§ DIRECTIONS FOR THIS TASK: One line at a time, check the entries below for the word "there", and copy each line that has it.

§ GIVEN DATA:

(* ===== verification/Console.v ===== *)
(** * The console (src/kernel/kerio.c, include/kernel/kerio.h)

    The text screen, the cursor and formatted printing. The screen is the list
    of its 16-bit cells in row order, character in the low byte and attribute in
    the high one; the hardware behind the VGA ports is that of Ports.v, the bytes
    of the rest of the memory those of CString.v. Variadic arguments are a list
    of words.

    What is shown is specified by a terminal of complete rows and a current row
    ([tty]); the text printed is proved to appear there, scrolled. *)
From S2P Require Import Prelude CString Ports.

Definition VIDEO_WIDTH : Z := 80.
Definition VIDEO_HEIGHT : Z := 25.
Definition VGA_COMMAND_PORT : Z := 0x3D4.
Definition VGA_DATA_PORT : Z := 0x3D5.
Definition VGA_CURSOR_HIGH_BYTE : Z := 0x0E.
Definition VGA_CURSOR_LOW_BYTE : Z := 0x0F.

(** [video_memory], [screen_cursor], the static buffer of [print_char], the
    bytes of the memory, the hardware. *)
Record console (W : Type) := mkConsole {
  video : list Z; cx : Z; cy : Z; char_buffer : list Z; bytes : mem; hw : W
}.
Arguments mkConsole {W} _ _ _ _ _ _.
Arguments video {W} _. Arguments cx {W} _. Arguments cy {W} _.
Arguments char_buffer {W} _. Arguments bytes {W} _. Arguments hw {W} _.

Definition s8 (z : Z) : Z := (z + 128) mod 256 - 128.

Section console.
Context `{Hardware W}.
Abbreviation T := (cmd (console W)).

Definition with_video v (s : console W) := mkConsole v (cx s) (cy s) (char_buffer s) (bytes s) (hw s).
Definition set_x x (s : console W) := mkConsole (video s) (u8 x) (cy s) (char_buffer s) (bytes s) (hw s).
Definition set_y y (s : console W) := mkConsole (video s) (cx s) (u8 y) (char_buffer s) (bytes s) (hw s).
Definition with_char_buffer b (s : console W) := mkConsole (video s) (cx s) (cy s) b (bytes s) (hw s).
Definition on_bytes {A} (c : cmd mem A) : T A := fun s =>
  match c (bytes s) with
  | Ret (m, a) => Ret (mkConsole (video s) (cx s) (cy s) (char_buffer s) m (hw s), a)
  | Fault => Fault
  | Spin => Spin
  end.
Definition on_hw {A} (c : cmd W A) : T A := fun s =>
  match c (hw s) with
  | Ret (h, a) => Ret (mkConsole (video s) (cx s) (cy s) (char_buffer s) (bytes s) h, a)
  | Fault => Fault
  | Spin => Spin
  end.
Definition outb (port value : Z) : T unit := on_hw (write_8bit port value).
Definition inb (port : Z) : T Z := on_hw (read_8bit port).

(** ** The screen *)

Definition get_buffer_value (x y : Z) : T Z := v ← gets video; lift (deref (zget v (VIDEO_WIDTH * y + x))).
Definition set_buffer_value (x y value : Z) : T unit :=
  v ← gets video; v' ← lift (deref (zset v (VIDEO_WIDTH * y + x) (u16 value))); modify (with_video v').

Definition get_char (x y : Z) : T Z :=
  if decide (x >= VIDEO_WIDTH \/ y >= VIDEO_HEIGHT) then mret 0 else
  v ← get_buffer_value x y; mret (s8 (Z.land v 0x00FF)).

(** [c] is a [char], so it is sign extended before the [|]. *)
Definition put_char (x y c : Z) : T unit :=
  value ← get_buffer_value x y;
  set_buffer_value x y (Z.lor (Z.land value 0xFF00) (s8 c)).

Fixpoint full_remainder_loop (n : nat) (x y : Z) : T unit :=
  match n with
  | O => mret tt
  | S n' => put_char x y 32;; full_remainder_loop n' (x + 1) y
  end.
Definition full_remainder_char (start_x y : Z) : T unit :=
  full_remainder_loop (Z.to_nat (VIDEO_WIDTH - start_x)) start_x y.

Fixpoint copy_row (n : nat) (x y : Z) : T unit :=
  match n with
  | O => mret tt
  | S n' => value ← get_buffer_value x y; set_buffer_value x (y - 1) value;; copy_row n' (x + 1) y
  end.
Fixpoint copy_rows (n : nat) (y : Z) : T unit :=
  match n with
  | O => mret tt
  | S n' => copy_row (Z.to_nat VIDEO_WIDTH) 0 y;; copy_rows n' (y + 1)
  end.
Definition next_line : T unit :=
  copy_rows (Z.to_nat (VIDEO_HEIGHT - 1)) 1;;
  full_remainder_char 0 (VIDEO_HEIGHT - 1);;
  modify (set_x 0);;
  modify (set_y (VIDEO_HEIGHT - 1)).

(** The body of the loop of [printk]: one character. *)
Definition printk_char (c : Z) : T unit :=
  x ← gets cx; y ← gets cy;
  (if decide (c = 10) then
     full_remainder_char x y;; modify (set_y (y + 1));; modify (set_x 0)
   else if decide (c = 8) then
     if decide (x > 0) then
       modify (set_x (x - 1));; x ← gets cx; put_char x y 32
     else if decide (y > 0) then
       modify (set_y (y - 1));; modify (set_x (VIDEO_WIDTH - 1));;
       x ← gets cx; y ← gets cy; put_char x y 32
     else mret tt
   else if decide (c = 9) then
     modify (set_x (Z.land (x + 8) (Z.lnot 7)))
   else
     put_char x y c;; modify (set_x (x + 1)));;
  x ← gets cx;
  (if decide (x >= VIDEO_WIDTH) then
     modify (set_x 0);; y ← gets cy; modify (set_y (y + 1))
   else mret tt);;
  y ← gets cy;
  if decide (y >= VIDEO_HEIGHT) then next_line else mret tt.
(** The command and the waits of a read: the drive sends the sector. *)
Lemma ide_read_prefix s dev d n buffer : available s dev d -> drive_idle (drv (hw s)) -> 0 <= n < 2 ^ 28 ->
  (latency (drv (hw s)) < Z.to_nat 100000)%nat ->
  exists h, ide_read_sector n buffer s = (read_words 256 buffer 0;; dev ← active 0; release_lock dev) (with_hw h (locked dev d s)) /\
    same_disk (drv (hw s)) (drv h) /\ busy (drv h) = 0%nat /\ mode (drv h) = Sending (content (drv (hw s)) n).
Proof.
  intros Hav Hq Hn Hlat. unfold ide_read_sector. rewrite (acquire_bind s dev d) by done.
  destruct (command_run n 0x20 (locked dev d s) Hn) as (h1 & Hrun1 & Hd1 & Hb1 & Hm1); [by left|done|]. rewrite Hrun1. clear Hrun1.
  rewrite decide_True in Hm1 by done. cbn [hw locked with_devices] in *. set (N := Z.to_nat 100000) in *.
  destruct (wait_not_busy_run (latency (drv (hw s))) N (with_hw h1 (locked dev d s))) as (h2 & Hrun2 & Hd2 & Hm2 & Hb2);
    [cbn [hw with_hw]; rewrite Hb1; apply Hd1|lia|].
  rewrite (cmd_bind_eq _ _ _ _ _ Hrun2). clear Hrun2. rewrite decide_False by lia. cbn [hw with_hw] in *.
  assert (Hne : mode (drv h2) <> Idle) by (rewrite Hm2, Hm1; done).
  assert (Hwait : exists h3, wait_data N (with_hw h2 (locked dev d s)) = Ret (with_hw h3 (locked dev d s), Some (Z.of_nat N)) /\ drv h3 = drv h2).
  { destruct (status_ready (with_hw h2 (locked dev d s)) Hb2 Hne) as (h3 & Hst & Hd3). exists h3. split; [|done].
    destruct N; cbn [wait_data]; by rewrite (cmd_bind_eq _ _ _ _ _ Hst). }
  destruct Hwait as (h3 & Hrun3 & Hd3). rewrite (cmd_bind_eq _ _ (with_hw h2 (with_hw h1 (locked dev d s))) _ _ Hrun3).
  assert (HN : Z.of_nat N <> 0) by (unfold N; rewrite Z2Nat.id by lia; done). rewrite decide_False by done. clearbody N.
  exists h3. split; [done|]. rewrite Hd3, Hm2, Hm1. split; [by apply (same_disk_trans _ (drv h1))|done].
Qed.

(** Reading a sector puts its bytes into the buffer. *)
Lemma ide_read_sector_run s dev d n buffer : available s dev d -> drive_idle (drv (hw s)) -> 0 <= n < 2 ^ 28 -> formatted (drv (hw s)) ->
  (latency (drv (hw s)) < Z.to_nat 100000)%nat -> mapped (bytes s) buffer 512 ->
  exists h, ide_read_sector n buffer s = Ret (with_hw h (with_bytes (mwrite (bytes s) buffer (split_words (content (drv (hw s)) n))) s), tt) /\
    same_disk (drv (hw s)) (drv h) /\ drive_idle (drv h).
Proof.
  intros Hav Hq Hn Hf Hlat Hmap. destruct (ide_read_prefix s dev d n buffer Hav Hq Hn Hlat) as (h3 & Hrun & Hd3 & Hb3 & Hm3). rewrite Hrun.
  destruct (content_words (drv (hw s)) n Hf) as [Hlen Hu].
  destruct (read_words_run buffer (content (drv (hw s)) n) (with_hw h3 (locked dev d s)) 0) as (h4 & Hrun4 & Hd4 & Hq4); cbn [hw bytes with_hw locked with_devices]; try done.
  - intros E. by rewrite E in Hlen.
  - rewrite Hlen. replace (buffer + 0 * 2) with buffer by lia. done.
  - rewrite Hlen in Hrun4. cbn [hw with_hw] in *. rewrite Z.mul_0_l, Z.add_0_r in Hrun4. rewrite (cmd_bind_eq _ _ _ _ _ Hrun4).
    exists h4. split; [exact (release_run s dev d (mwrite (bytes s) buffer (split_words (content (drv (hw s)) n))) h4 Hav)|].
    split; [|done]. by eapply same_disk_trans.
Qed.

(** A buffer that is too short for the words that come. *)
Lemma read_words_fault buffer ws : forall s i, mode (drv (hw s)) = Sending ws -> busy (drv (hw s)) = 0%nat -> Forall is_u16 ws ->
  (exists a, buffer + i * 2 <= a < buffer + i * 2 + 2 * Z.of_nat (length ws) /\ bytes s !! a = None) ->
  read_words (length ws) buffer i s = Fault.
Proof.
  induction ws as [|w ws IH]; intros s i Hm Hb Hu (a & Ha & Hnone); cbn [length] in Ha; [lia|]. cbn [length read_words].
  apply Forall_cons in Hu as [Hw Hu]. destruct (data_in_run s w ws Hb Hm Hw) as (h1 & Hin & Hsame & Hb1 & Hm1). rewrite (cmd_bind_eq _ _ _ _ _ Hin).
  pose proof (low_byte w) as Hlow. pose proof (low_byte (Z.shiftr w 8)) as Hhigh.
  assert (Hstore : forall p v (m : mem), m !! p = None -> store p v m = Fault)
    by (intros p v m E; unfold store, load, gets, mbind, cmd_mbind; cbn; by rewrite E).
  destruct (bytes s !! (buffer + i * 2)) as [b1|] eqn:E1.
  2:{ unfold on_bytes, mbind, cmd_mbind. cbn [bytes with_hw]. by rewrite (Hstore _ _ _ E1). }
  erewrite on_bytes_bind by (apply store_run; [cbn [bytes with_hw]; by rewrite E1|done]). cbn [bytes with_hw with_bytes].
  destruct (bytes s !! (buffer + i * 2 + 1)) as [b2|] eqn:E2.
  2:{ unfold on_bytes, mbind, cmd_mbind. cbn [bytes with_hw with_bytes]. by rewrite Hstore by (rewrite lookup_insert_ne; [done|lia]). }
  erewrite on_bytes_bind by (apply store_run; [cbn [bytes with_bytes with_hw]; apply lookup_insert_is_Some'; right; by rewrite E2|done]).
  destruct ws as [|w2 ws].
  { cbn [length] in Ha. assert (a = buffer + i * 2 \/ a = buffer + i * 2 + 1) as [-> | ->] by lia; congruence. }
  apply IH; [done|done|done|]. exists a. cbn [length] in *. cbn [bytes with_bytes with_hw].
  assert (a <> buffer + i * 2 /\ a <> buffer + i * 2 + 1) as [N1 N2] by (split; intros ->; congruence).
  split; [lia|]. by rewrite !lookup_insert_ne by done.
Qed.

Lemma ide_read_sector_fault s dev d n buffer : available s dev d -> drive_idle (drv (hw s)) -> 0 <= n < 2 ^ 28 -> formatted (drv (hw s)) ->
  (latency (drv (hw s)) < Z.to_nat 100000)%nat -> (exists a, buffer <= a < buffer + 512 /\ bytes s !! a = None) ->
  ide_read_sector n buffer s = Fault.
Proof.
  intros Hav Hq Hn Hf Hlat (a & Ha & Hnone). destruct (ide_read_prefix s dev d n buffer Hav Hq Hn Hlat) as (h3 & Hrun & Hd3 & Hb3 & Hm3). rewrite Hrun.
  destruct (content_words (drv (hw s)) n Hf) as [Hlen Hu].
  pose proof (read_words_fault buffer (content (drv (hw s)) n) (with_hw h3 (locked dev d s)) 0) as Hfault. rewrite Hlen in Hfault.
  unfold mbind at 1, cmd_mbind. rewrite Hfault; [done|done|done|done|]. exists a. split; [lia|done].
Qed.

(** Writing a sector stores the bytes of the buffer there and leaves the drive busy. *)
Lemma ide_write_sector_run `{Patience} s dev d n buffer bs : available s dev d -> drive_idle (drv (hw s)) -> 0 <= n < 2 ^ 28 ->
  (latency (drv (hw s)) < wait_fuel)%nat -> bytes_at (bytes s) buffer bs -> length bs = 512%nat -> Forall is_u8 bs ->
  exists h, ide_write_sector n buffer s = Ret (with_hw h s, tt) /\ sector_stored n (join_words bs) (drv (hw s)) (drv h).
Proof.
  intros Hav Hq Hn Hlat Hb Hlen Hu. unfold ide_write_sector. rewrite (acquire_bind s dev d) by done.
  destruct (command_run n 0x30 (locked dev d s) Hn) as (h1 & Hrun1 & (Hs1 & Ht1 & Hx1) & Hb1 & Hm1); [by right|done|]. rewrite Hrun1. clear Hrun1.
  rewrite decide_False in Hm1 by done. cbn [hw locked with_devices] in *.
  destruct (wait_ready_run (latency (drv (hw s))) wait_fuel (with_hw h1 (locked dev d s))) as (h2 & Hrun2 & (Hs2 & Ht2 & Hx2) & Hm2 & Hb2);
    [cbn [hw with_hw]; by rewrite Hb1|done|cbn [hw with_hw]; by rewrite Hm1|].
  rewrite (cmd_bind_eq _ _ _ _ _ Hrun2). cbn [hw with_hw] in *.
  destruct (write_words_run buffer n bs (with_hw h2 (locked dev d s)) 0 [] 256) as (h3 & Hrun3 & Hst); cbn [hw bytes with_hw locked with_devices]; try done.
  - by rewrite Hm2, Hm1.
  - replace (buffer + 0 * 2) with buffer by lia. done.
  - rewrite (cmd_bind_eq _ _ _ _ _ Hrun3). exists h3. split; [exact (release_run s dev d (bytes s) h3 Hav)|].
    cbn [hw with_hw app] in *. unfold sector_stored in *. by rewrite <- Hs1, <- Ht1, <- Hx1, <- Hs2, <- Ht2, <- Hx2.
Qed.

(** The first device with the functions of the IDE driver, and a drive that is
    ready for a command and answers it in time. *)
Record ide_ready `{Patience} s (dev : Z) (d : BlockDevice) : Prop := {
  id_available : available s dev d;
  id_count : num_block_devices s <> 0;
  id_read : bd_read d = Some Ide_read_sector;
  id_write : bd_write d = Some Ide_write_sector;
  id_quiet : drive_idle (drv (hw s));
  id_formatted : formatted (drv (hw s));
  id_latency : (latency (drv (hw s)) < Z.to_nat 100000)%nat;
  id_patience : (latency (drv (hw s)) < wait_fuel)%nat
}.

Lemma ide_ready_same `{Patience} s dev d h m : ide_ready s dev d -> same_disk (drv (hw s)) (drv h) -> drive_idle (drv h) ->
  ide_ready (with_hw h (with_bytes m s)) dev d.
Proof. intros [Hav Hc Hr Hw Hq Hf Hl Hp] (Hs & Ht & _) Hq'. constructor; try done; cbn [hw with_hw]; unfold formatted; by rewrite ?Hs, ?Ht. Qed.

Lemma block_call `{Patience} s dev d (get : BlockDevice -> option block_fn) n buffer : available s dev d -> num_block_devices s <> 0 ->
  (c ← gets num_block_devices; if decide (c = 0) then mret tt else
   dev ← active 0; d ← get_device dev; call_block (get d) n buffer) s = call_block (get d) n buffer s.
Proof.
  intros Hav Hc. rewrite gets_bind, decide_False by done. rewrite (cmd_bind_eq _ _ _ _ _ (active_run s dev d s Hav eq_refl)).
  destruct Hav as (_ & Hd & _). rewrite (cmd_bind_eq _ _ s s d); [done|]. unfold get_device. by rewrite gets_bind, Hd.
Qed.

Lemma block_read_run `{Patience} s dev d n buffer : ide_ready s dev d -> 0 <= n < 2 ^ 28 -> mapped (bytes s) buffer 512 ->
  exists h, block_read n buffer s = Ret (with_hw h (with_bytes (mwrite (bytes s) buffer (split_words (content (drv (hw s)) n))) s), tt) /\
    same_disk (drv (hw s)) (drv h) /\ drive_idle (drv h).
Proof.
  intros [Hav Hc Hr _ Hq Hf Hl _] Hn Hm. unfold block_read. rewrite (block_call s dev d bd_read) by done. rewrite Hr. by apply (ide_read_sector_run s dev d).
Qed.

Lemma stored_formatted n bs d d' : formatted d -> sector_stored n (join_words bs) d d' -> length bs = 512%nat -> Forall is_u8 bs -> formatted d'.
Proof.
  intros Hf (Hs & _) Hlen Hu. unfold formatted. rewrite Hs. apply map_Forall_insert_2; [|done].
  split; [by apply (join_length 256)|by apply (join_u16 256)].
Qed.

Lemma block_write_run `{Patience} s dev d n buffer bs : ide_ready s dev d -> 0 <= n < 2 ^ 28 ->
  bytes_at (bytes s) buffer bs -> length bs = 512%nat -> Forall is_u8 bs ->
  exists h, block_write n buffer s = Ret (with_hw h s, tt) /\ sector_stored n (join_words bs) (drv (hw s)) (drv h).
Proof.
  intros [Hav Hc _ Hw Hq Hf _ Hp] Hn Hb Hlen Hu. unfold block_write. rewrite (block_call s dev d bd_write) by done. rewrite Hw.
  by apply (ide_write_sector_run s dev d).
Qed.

§ EXERCISE SOLUTION:
    ([tty]); the text printed is proved to appear there, scrolled. *)
(** Writing a sector stores the bytes of the buffer there and leaves the drive busy. *)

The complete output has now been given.